Work order.
In the entries below, find every line holding the string "Require" and collect it.

Study material.
+++

(* ===== verification/WebUtilityFacts.v ===== *)
(** * Properties of the web utilities

    Case-insensitive equality is an equivalence that the hash respects; percent
    decoding undoes encoding on text without a percent sign; the index arithmetic
    of the query parser computes the split it is meant to. *)
From stdpp Require Import prelude strings.
From Stdlib Require Import Ascii ZArith Lia.
From S2P Require Import Prelude CxxLib WebUtility.

Local Open Scope Z_scope.

(** ** Specifications *)

(** The pieces of [s] between the bytes [c]. *)
Fixpoint split_on (c : ascii) (s : str) : list str :=
  match s with
  | [] => [[]]
  | d :: s' =>
      if Ascii.eqb d c then [] :: split_on c s'
      else match split_on c s' with
           | seg :: segs => (d :: seg) :: segs
           | [] => [[d]]
           end
  end.

(** What precedes and what follows the last [c]. *)
Fixpoint split_last (c : ascii) (s : str) : option (str * str) :=
  match s with
  | [] => None
  | d :: s' =>
      match split_last c s' with
      | Some (a, b) => Some (d :: a, b)
      | None => if Ascii.eqb d c then Some ([], s') else None
      end
  end.

(** A parameter: the name before the last equals sign, the value after it,
    decoded; no entry for an empty name. *)
Definition query_entry (seg : str) : multimap :=
  let '(name, value) := default (seg, []) (split_last "=" seg) in
  match name with
  | [] => []
  | _ => [(name, Percent.decode value)]
  end.

Definition query_spec (qs : str) : multimap := concat (query_entry <$> split_on "&" qs).

(** The delimiters of URLs and of query strings, and the blank. *)
Definition delimiter (c : ascii) : bool := has_char c (lit " !#$&'()*,/:;=?@[]").

(** ** Case-insensitive equality and hashing *)

Lemma std_equal_tolower s t :
  length s = length t ->
  std_equal (fun a b => Ascii.eqb (tolower a) (tolower b)) s t = true <-> map tolower s = map tolower t.
Proof.
  revert t. induction s as [|c s IH]; intros [|d t]; simpl; intros Hl; try done.
  rewrite andb_true_iff, IH, Ascii.eqb_eq by lia.
  split; [by intros [-> ->]|]. intros H. by injection H.
Qed.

+++

Task answer.
From stdpp Require Import prelude strings.
From Stdlib Require Import Ascii ZArith Lia.
From S2P Require Import Prelude CxxLib WebUtility.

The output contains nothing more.